What kinds of support do you value as a graduate student and how would you further those forms of support for others through WPA-GO? (no more than 250 words) *

As a first generation college student, I value support from the ground up. I have taught composition and humanities courses in a variety of institutional contexts throughout the past five years, and I have always framed my role as an instructor as someone who provides students with the support necessary to succeed as writers, students, and humans. Similarly, I value when my writing program administrators and professors position their role around supporting instructors and students like me. I think this sort of inverted pyramid model of support works well in writing programs and academic hierarchies because it centers service of others. WPA-GO’s current initiatives around mentoring circles at CCCC and CWPA are a great example of how this model is currently underway in the organization, and I would love to help facilitate and further these events, as well as develop new opportunities and occasions for formal and informal mentoring. Within the graduate committee itself, I think there are great opportunities for inter-institutional peer-to-peer mentoring; getting to know graduate students across diverse institutions in the context of WPA-GO was invaluable to me in my first foray as an ex-officio member. I would love to develop a program that mirrors the mentoring relationships developed on the GC for a wider range of interested parties by matching up graduate students with peers at different institutions.
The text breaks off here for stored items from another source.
Lemma stored_store_or_die (slot : nat) (parsed : Py.result record) :
  stored (store_or_die slot parsed) = to_option parsed.
Proof. by destruct parsed. Qed.

Lemma latency_fold_raise (e : Py.exn) (lines : list string) :
  fold_left (fun acc line => acc ≫= EndToEndLatencyService.on_line line) lines
    (Py.Raise e) = Py.Raise e.
Proof. induction lines as [|line lines IH]; [reflexivity|]. cbn. exact IH. Qed.

Lemma stored_latency_loop (slot : nat) (lines : list string) :
  forall results,
    stored (EndToEndLatencyService.loop slot results lines) =
    to_option (latency_fold results lines).
Proof.
  induction lines as [|line lines IH]; intros results; [reflexivity|].
  unfold latency_fold. cbn [EndToEndLatencyService.loop fold_left].
  rewrite bind_Ok.
  destruct (EndToEndLatencyService.on_line line results) as [results'|e].
  - apply IH.
  - by rewrite latency_fold_raise.
Qed.

Lemma sampled_latency_loop (slot : nat) (lines : list string) :
  forall results, sampled (EndToEndLatencyService.loop slot results lines) = [].
Proof.
  induction lines as [|line lines IH]; intros results; [reflexivity|].
  cbn [EndToEndLatencyService.loop].
  destruct (EndToEndLatencyService.on_line line results); [apply IH|reflexivity].
Qed.

Lemma producer_on_line_stores_nothing self idx (lines : list string) :
  omap store_of (flat_map (ProducerPerformanceService.on_line self idx) lines) = [].
Proof.
  apply omap_none. intros a Ha. apply in_flat_map in Ha as (line & _ & Ha).
  unfold ProducerPerformanceService.on_line in Ha.
  destruct Ha as [<-|Ha]; [reflexivity|].
  destruct (ProducerPerformanceService.intermediate_stats self); [|done].
  destruct (parse_stats (Some line)); [|done].
  by destruct Ha as [<-|[]].
Qed.

(** Distribute [omap] over the pieces of a worker and drop the literal
    pieces, which hold no store and no sample. *)
Ltac omap_pieces :=
  rewrite ?omap_app;
  repeat match goal with
         | |- context [omap ?f (?a :: ?l)] =>
             change (omap f (a :: l)) with (@nil record)
         end;
  rewrite ?app_nil_l, ?app_nil_r.

(** The record a worker stores is the one its node's output determines. *)
Lemma stored_worker (svc : service) (idx : nat) (node : Node) :
  stored (worker svc idx node) = final_record svc node.
Proof.
  destruct svc as [self|self|self|self|self|self|self|self];
    cbn [worker final_record].
  - unfold ProducerPerformanceService._worker, stored. rewrite consume_spec.
    omap_pieces. rewrite producer_on_line_stores_nothing.
    unfold ProducerPerformanceService.on_end.
    by destruct (parse_stats _).
  - unfold RestProducerPerformanceService._worker, stored. rewrite consume_spec.
    omap_pieces. rewrite omap_logs by done. apply stored_store_or_die.
  - unfold ConsumerPerformanceService._worker, stored. rewrite consume_spec.
    omap_pieces. rewrite omap_logs by done. apply stored_store_or_die.
  - unfold RestConsumerPerformanceService._worker, stored. rewrite consume_spec.
    omap_pieces. rewrite omap_logs by done. apply stored_store_or_die.
  - unfold SchemaRegistryPerformanceService._worker, stored. rewrite consume_spec.
    omap_pieces. rewrite omap_logs by done. apply stored_store_or_die.
  - unfold HadoopPerformanceService._worker, stored.
    omap_pieces. by rewrite omap_log_map.
  - unfold CamusPerformanceService._worker, CamusPerformanceService.create_camus_props, stored.
    omap_pieces. by rewrite !omap_log_map.
  - unfold EndToEndLatencyService._worker.
    apply (stored_latency_loop (idx - 1)).
Qed.

(** The samples a worker appends are those its node's output determines. *)
Lemma sampled_worker (svc : service) (idx : nat) (node : Node) :
  sampled (worker svc idx node) = samples svc node.
Proof.
  destruct svc as [self|self|self|self|self|self|self|self];
    cbn [worker samples].
  - unfold ProducerPerformanceService._worker, sampled. rewrite consume_spec.
    omap_pieces.
    assert (omap stat_of (ProducerPerformanceService.on_end idx
              (last (ssh_capture node (ProducerPerformanceService.cmd self)))) = []) as ->.
    { unfold ProducerPerformanceService.on_end. by destruct (parse_stats _). }
    rewrite app_nil_r.
    induction (ssh_capture node (ProducerPerformanceService.cmd self)) as [|line lines IH].
    { by destruct (ProducerPerformanceService.intermediate_stats self). }
    cbn [flat_map]. rewrite omap_app, IH.
    unfold ProducerPerformanceService.on_line.
    destruct (ProducerPerformanceService.intermediate_stats self); [|reflexivity].
    change (omap (fun line0 => to_option (parse_stats (Some line0))) (line :: lines))
      with (match to_option (parse_stats (Some line)) with
            | Some r => r :: omap (fun line0 => to_option (parse_stats (Some line0))) lines
            | None => omap (fun line0 => to_option (parse_stats (Some line0))) lines
            end).
    by destruct (parse_stats (Some line)).
  - unfold RestProducerPerformanceService._worker, sampled. rewrite consume_spec.
    omap_pieces. rewrite omap_logs by done.
    by destruct (RestProducerPerformanceService.parse_last _).
  - unfold ConsumerPerformanceService._worker, sampled. rewrite consume_spec.
    omap_pieces. rewrite omap_logs by done.
    by destruct (ConsumerPerformanceService.parse_last _).
  - unfold RestConsumerPerformanceService._worker, sampled. rewrite consume_spec.
    omap_pieces. rewrite omap_logs by done.
    by destruct (parse_performance_output _).
  - unfold SchemaRegistryPerformanceService._worker, sampled. rewrite consume_spec.
    omap_pieces. rewrite omap_logs by done.
    by destruct (parse_performance_output _).
  - unfold HadoopPerformanceService._worker, sampled.
    omap_pieces. by rewrite omap_log_map.
  - unfold CamusPerformanceService._worker, CamusPerformanceService.create_camus_props, sampled.
    omap_pieces. by rewrite !omap_log_map.
  - unfold EndToEndLatencyService._worker.
    apply (sampled_latency_loop (idx - 1)).
Qed.

(** ** Exceptions end a worker *)

Lemma die_last_app (pre acts : list action) :
  forallb (fun a => negb (is_Die a)) pre = true ->
  die_last (pre ++ acts) = die_last acts.
Proof.
  induction pre as [|a pre IH]; intros Hpre; [reflexivity|].
  cbn in Hpre. apply andb_true_iff in Hpre as [Ha Hpre].
  cbn [app]. destruct a; try discriminate Ha; cbn [die_last]; by apply IH.
Qed.

Lemma die_last_end (pre post : list action) (e : Py.exn) :
  die_last (pre ++ Die e :: post) = true -> post = [].
Proof.
  induction pre as [|a pre IH]; cbn [app die_last].
  - by destruct post.
  - destruct a; try exact IH.
    destruct (pre ++ Die e :: post) eqn:E; [by destruct pre|discriminate].
Qed.

Lemma logs_never_die (lvl : level) (fmt : string) (lines : list string) :
  forallb (fun a => negb (is_Die a))
    (flat_map (fun _ : string => [Log lvl fmt]) lines) = true.
Proof. by apply forallb_flat_map. Qed.

Lemma log_map_never_dies (lvl : level) (fmt : string) (lines : list string) :
  forallb (fun a => negb (is_Die a)) (map (fun _ : string => Log lvl fmt) lines) = true.
Proof. induction lines; [reflexivity|]. cbn. exact IHlines. Qed.

Lemma die_last_store_or_die (slot : nat) (parsed : Py.result record) :
  die_last (store_or_die slot parsed) = true.
Proof. by destruct parsed. Qed.

Lemma die_last_latency_loop (slot : nat) (lines : list string) :
  forall results, die_last (EndToEndLatencyService.loop slot results lines) = true.
Proof.
  induction lines as [|line lines IH]; intros results; [reflexivity|].
  cbn [EndToEndLatencyService.loop die_last].
  destruct (EndToEndLatencyService.on_line line results); [apply IH|reflexivity].
Qed.

Lemma die_last_worker (svc : service) (idx : nat) (node : Node) :
  die_last (worker svc idx node) = true.
Proof.
  destruct svc as [self|self|self|self|self|self|self|self]; cbn [worker].
  - assert (forall acts, forallb (fun a => negb (is_Die a)) acts = true ->
                          die_last acts = true) as Hnever.
    { intros acts Hacts. rewrite <- (app_nil_r acts). by rewrite die_last_app. }
    apply Hnever, producer_worker_never_dies.
  - unfold RestProducerPerformanceService._worker. rewrite consume_spec.
    cbn [app die_last]. rewrite die_last_app by apply logs_never_die.
    apply die_last_store_or_die.
  - unfold ConsumerPerformanceService._worker. rewrite consume_spec.
    cbn [app die_last]. rewrite die_last_app by apply logs_never_die.
    apply die_last_store_or_die.
  - unfold RestConsumerPerformanceService._worker. rewrite consume_spec.
    cbn [app die_last]. rewrite die_last_app by apply logs_never_die.
    apply die_last_store_or_die.
  - unfold SchemaRegistryPerformanceService._worker. rewrite consume_spec.
    cbn [app die_last]. rewrite die_last_app by apply logs_never_die.
    apply die_last_store_or_die.
  - unfold HadoopPerformanceService._worker. cbn [app die_last].
    rewrite <- (app_nil_r (map _ _)). by rewrite die_last_app by apply log_map_never_dies.
  - unfold CamusPerformanceService._worker, CamusPerformanceService.create_camus_props.
    cbn [app die_last]. rewrite die_last_app by apply log_map_never_dies.
    cbn [app die_last].
    rewrite <- (app_nil_r (map _ _)). by rewrite die_last_app by apply log_map_never_dies.
  - unfold EndToEndLatencyService._worker. cbn [app die_last].
    apply die_last_latency_loop.
Qed.

(** ** The actions of one worker in the trace *)

Lemma by_worker_app (idx : nat) (tr new : list event) :
  by_worker idx (tr ++ new) = by_worker idx tr ++ by_worker idx new.
Proof. apply omap_app. Qed.

Lemma by_worker_main (idx : nat) (acts : list action) :
  by_worker idx (map (pair Main) acts) = [].
Proof.
  apply omap_none. intros ev Hev. by apply in_map_iff in Hev as (a & <- & _).
Qed.

Lemma by_worker_same (idx : nat) (a : action) :
  by_worker idx [(Worker idx, a)] = [a].
Proof. unfold by_worker. cbn. by rewrite Nat.eqb_refl. Qed.

Lemma by_worker_other (idx idx' : nat) (a : action) :
  idx' <> idx -> by_worker idx [(Worker idx', a)] = [].
Proof.
  intros Hne. unfold by_worker. cbn.
  by apply Nat.eqb_neq in Hne as ->.
Qed.

Lemma stored_snoc (acts : list action) (a : action) :
  stored (acts ++ [a]) =
  match a with StoreResult _ r _ => Some r | _ => stored acts end.
Proof.
  unfold stored. rewrite omap_app.
  destruct a; try (cbn; by rewrite app_nil_r).
  cbn. apply last_snoc.
Qed.

Lemma sampled_snoc (acts : list action) (a : action) :
  sampled (acts ++ [a]) =
  match a with AppendStat _ r => sampled acts ++ [r] | _ => sampled acts end.
Proof.
  unfold sampled. rewrite omap_app.
  destruct a; try (cbn; by rewrite app_nil_r). reflexivity.
Qed.

(** ** Runs, exactly *)

Section Runs.

Context {Base : Type}.
Variable Service_start : Base -> Base * list Node.
Variable Service_wait : Base -> Base.
Variable Service_stop : Base -> Base.

Import PerformanceService.

Local Abbreviation state := (PerformanceService.state Base).
Local Abbreviation start := (PerformanceService.start Service_start).
Local Abbreviation wait := (PerformanceService.wait Service_wait).
Local Abbreviation stop := (PerformanceService.stop Service_stop).
Local Abbreviation thread_step := PerformanceService.thread_step.
Local Abbreviation thread_steps := PerformanceService.thread_steps.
CWPA pledges to “foster inclusion more generally; promote research into student diversities; promote policies that increase diversity in our membership and in the population of people who administer writing programs; and explicitly act against the structures that cause injustice today,” and WPA-GO is dedicated to supporting this mission. How will your selection to the WPA-GO Graduate Committee advance these goals? Please answer this question by choosing one barrier you identify to meeting these goals in writing studies. How would your work within WPA-GO specifically address this barrier? (no more than 500 words) *

One barrier that stands in the way of CWPA’s mission of inclusivity is the fact that racist logics about writing and language transcend individual classroom practices and assessments. It is fairly straightforward to conceptualize how one might critically reflect on teaching practices in order to make one’s classroom a more inclusive, antiracist space. It is more difficult to conceptualize how to sustain this antiracist critical reflexivity when considering how the individual writing classroom functions as a part of, and in service to, a larger writing program (and the still larger general education sequence of a university). For sure, the programmatic, and university-level assessment practices need to, at the very least, find ways to value the antiracist work being done in classrooms. According to the results of Genevieve García de Müeller and Iris Ruiz’s spring 2016 qualitative study of US College Writing Programs, “when writing instructors and institutions put resources and time towards researching and implementing race-based writing program strategies, POC students benefit, POC academics feel supported, and white/Caucasian instructors are more able to address race in articulate and concrete ways” (2017, 36). Similarly, in order to “resist the normalization of whiteness and better serve the changing demographic of college students”, James Chase Sanchez and Tyler S. Branson call for writing programs to deal with race at the level of programmatic assessment in addition to curriculum and pedagogy (2016, 48-9). As a member of WPA-GO’s graduate committee, I would work with the Task Force for Antiracist Assessment to consider the question of how to scale up antiracist writing assessment ecologies to programmatic assessment practices. To work towards this goal, I would first develop and administer a national survey about extant programmatic assessment practices, and then lead the task force to consider how identified data trends intersect with questions of race and equity. I would then work to establish a best practices statement for antiracist programmatic assessment.